You can save up to half of your annual allowance in a cash ISA. This type of ISA is basically a savings account, but because it is wrapped up in an Individual Savings Account it means that you will not have to pay interest on the capital itself or on any interest that you earn.

You cannot use more than the £5,760 for a cash ISA, but you may choose to invest less than this, and use any remaining amount to invest in stocks and shares ISAs.

Why Choose Cash ISAs?

Cash ISAs are considered a stable and secure form of investment ISA. Whereas stocks can be volatile, offering the possibility of profit and the danger of loss, you should be able to choose a cash investment ISA that protects your capital.

Easy access cash ISAs enable you to access the money in your account whenever you need it. If you do not have cash savings held separately to your investment portfolio, then you should consider this type of account, although the interest you earn will be lower than with a fixed term cash ISA.

Stocks And Shares ISAs

Rather than saving your money, you can choose one of the many types of stocks and shares investment ISA that are on the market. These enable you to invest in one or more stocks, securities, and bonds.

You are able to use the whole of your ISA allowance on stocks and shares bonds, if you wish, and you can choose whether you want to invest in a single company, a small number, or hundreds of organisations. As well as choosing stocks individually, you are able to choose funds and managed investment accounts.

Why Choose Stocks And Shares ISAs?

Stocks and shares are more volatile than cash. You should be aware that there is the possibility of losing money, as well as the potential for gaining money when you invest in company stock. Your investment will be guided by the performance of the companies you invest in.

As well as increased risk, however, stocks and shares also offer improved potential for profits. You could see your investment increase considerably, especially if you are able to leave your investment in place for a number of years. Generally, stocks and shares are less likely to lose money over a longer period of time, so long term investments should yield the greatest returns.

Types Of Stocks And Shares ISA

The most secure form of stocks and shares are securities or bonds. Companies and organisations offer a fixed amount of interest for people that buy the bonds. These are usually fixed term, and you should ensure that the interest you are set to receive is likely to be an improvement over inflation, otherwise you could be losing out on potential profits.

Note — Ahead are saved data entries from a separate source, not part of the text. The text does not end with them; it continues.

(* ===== verification/EchoServerSpec.v ===== *)
(** * The echo server and its client together

    A session over a connection that delivers what was sent: with the echo
    server the client prints its message, with the key-value server only the
    first word of it. *)
From stdpp Require Import base gmap list strings.
From S2P Require Import Prelude Bytes KvServer KvServerSpec EchoServer.

(** Calls that succeed: [reply] is what the server wrote. *)
Definition connection (message reply : list Z) (k : syscalls) : Prop :=
  (0 ≤ r_socket k)%Z ∧ (∀ h, (0 < r_pton k h)%Z) ∧ (∀ h p, (0 ≤ r_connect k h p)%Z) ∧
  r_send k message = Z.of_nat (length message) ∧
  ∀ n, r_recv k n = (Z.of_nat (length (take n reply)), take n reply).

(** The client's lines when it prints [text]. *)
Definition session (sock : Z) (host message text : list Z) (p : Z) : list cline :=
  [c_connecting host p; c_connected; c_sending message; c_sent (Z.of_nat (length message)); c_received text;
   c_close sock; c_closed].

Lemma cstring_text (l : list Z) : cstring (l ++ [0%Z]) = Some (text l).
Proof.
  induction l as [|c l IH]; simpl; [done|]. case_bool_decide; [done|]. by rewrite IH.
Qed.

Lemma client_run k name host port message reply p :
  connection message reply k → reply ≠ [] → stoi (S:=list cline) port [] = Ok p [] →
  client_main k [name; host; port; message] [] =
    Ok 0%Z (session (r_socket k) host message (text (take (CLIENT_BUFFER - 1) reply)) p).
Proof.
  intros (Hs & Hp & Hc & Hsend & Hrecv) Hr Hport. unfold client_main. simpl. unfold bind at 1. rewrite Hport.
  specialize (Hp host). specialize (Hc host p). rewrite !bool_decide_eq_false_2 by lia. simpl.
  rewrite Hsend. unfold bind, cprint, modify. rewrite bool_decide_eq_false_2 by lia. unfold client_receive.
  rewrite Hrecv. assert (0 < length (take (CLIENT_BUFFER - 1) reply)) as Hlen.
  { rewrite length_take. destruct reply; [done|]. unfold CLIENT_BUFFER. simpl. lia. }
  rewrite !bool_decide_eq_false_2 by lia. rewrite Nat2Z.id, (take_ge (take _ _)) by done.
  rewrite cstring_text. reflexivity.
Qed.

(** The spaces and the first word of a message. *)
Fixpoint first_word (inside : bool) (l : list Z) : list Z :=
  match l with
  | [] => []
  | c :: l' =>
      if bool_decide (c = space) then if inside then [] else c :: first_word false l'
      else c :: first_word true l'
  end.

Lemma text_cut b l : Forall (λ c, c ≠ 0%Z) l → text (cut b l) = first_word b l.
Proof.
  intros Hl. revert b. induction Hl as [|c l Hc Hl IH]; intros b; simpl; [done|].
  case_bool_decide as Hs; simpl; [|by rewrite bool_decide_eq_false_2, IH].
  destruct b; simpl; [done|]. by rewrite bool_decide_eq_false_2, IH.
Qed.

Lemma text_all l : Forall (λ c, c ≠ 0%Z) l → text l = l.
Proof. induction 1 as [|c l Hc Hl IH]; simpl; [done|]. by rewrite bool_decide_eq_false_2, IH. Qed.

Lemma echo_all l : Forall (λ c, c ≠ 0%Z) l → echo l = cut false l.
Proof. intros Hl. unfold echo. rewrite (text_all l Hl), drop_all. apply app_nil_r. Qed.

Lemma take_nonzero n l : Forall (λ c, c ≠ 0%Z) l → Forall (λ c : Z, c ≠ 0%Z) (take n l).
Proof. apply Forall_take. Qed.

Lemma echo_callback_run sock data s :
  data ≠ [] → (Z.of_nat (length data) < 2 ^ 31)%Z →
  (0 ≤ bytes_out s)%Z → (bytes_out s + Z.of_nat (length data) < 2 ^ 31)%Z →
  spdk_server_callback sock (Z.of_nat (length data)) data (Z.of_nat (length data)) s =
    Ok tt (Server (buf s) (saved s) (to_int (bytes_in s + Z.of_nat (length data)))
      (bytes_out s + Z.of_nat (length data)) (listener s) (running s) (net s ++ [Written sock data])).
Proof.
  intros Hd Hl Ho Hof. assert (0 < length data) by (destruct data; [done|simpl; lia]).
  assert (to_int (Z.of_nat (length data)) = Z.of_nat (length data)) as Hint.
  { unfold to_int. rewrite Z.mod_small by lia. lia. }
  unfold spdk_server_callback. rewrite !bool_decide_eq_false_2 by lia. unfold bind, modify, log.
  rewrite Hint, bool_decide_eq_true_2 by lia.
  unfold count_out, add_int, is_int, bind, gets. unfold modify. cbn [bytes_out]. rewrite (bool_decide_eq_true_2 (- 2 ^ 31 <= _ < _)%Z) by lia. cbn. by rewrite Nat2Z.id, take_ge.
Qed.

(** A server's handler that writes [reply] for the bytes it received. *)
Definition replies (run : M server unit) (s : server) (sock : Z) (reply : list Z) : Prop :=
  ∃ s', run s = Ok tt s' ∧ net s' = net s ++ [Written sock reply].

Lemma kv_replies fuel sock message s :
  message ≠ [] → Forall (λ c, c ≠ 0%Z) message → length message < BUFFER_SIZE → BUFFER_SIZE + 1 < fuel →
  length (words message) ≤ MAX_TOKENS →
  (0 ≤ bytes_out s)%Z → (bytes_out s + Z.of_nat (length message) < 2 ^ 31)%Z →
  replies (KvServer.spdk_server_callback fuel sock (Z.of_nat (length message)) message (Z.of_nat (length message)))
    s sock (cut false message).
Proof.
  intros Hne Hnz Hm Hf Hw Ho Hof. assert (0 < length message) as H0 by (destruct message; [done|simpl; lia]).
  pose proof (callback_data fuel sock message (Z.of_nat (length message)) s H0 ltac:(lia) ltac:(lia) ltac:(by right)) as Hp.
  rewrite (text_all message Hnz), (echo_all message Hnz) in Hp. unfold wpu in Hp. unfold replies.
  assert (out_fits (Z.of_nat (length message)) s) as Hfit.
  { unfold out_fits, to_int. right. unfold BUFFER_SIZE in Hm. rewrite Z.mod_small by lia. lia. }
  destruct (KvServer.spdk_server_callback fuel sock _ message _ s) as [[] s'| | |]; [|done| |done];
    [|by destruct Hp as [?|[]]; [lia|]].
  exists s'. by destruct Hp as (_ & Hnet & _).
Qed.

(** C40: A client's session with a message of non-zero bytes, at least one, to a
    port that is a number, over a connection that delivers what was sent, while the server's count of written bytes fits
    an [int].  The echo server writes back the bytes it received and the client
    prints its own message, up to 1023 bytes of it.  The key-value server, when
    the message is shorter than its buffer and has at most 16 words, writes back
    the buffer its parser cut into words: the same client prints the first word
    only. *)
Theorem echo_session fuel sock s k name host port message p :
  message ≠ [] → Forall (λ c, c ≠ 0%Z) message → stoi (S:=list cline) port [] = Ok p [] →
  BUFFER_SIZE + 1 < fuel → (0 ≤ bytes_out s)%Z → (bytes_out s + Z.of_nat BUFFER_SIZE < 2 ^ 31)%Z →
  let data := take BUFFER_SIZE message in
  let n := Z.of_nat (length data) in
  (replies (spdk_server_callback sock n data n) s sock data ∧
   (connection message data k →
    client_main k [name; host; port; message] [] =
      Ok 0%Z (session (r_socket k) host message (take (CLIENT_BUFFER - 1) message) p))) ∧
  (length message < BUFFER_SIZE → length (words message) ≤ MAX_TOKENS →
   replies (KvServer.spdk_server_callback fuel sock n data n) s sock (cut false message) ∧
   (connection message (cut false message) k →
    client_main k [name; host; port; message] [] =
      Ok 0%Z (session (r_socket k) host message (first_word false message) p))).
Proof.
  intros Hne Hnz Hport Hfuel Ho Hof data n. assert (length data ≤ BUFFER_SIZE) as Hlen by (unfold data; rewrite length_take; lia).
  assert (data ≠ []) as Hd by (unfold data, BUFFER_SIZE; by destruct message).
  assert (0 < length data) as H0 by (destruct data; [done|simpl; lia]). split.
  - split; [|intros Hk].
    + eexists. split; [apply echo_callback_run; [done|unfold BUFFER_SIZE in Hlen; lia|done|lia]|done].
    + rewrite (client_run k name host port message data p) by done. unfold data.
      rewrite take_take. replace (_ `min` _) with (CLIENT_BUFFER - 1) by done.
      by rewrite text_all by by apply Forall_take.
  - intros Hm Hw. assert (data = message) as Hdm by (unfold data; apply take_ge; lia).
    split; [|intros Hk].
    + unfold n. rewrite Hdm. apply kv_replies; [done..|lia].
    + rewrite (client_run k name host port message (cut false message) p); [|done| |done].
      * rewrite take_ge by (rewrite length_cut; unfold CLIENT_BUFFER; unfold BUFFER_SIZE in Hm; lia). by rewrite text_cut.
      * destruct message; [done|]. simpl. by case_bool_decide.
Qed.

Lemma echo_session_witness :
  replies (spdk_server_callback 7 6 (chars "BGET k") 6) sample_server 7 (chars "BGET k") ∧
  replies (KvServer.spdk_server_callback 1026 7 6 (chars "BGET k") 6) sample_server 7 (chars "BGET" ++ [0%Z] ++ chars "k") ∧
  client_main (Syscalls 7 (λ _, 1%Z) (λ _ _, 0%Z) (λ m, Z.of_nat (length m))
      (λ n, let r := take n (chars "BGET" ++ [0%Z] ++ chars "k") in (Z.of_nat (length r), r)))
    [chars "client"; chars "127.0.0.1"; chars " +8888"; chars "BGET k"] [] =
    Ok 0%Z (session 7 (chars "127.0.0.1") (chars "BGET k") (chars "BGET") 8888).
Proof.
  destruct (echo_session 1026 7 sample_server
    (Syscalls 7 (λ _, 1%Z) (λ _ _, 0%Z) (λ m, Z.of_nat (length m))
      (λ n, let r := take n (chars "BGET" ++ [0%Z] ++ chars "k") in (Z.of_nat (length r), r)))
    (chars "client") (chars "127.0.0.1") (chars " +8888") (chars "BGET k") 8888)
    as [[Hecho _] Hkv]; [done|by repeat constructor|by vm_compute|unfold BUFFER_SIZE; lia|by vm_compute|by vm_compute|].
  destruct Hkv as [Hrep Hrun]; [by vm_compute; lia|by vm_compute; lia|].
  split; [exact Hecho|]. split; [exact Hrep|]. apply Hrun. by split_and!.
Defined.

(** A negative port ends the option parsing, but the server starts with it. *)
Lemma negative_port_is_used strtol arg opts g sock :
  (to_int (strtol arg) < 0)%Z →
  ∃ g', main strtol ((80%Z, arg) :: opts) (Some sock) g = Ok tt g' ∧
    ctx_addr g' = (g_host g, to_int (strtol arg), g_sock_impl_name g) ∧ running (ctx g') = true.
Proof.
  intros Hp. unfold main. cbn [spdk_app_parse_args]. unfold spdk_server_app_parse.
  rewrite (bool_decide_eq_false_2 (80 = 72)%Z), (bool_decide_eq_true_2 (80 = 80)%Z) by done.
  unfold bind, modify, gets, ret. cbn [g_port]. rewrite (bool_decide_eq_true_2 (to_int (strtol arg) < 0)%Z) by done.
  rewrite bool_decide_eq_false_2 by lia. by eexists.
Qed.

You can invest in stock in a single company, choose your own portfolio consisting of a number of companies, or invest in managed funds that have their own investment portfolio. The latter offers greater diversification in your investment ISA portfolio.

Creating A Diverse Investment ISA Portfolio

Creating a diverse portfolio is important, because it enables you to control the level of risk that you face. You can combine cash and investment ISAs, as well as investing in a broad selection of companies. Choosing a fund that has dozens of companies as part of its portfolio will certainly help to spread the risk, and there are many of these accounts. Some funds invest in specific types of stock, while others use the expertise of their fund managers simply to look for the highest returns.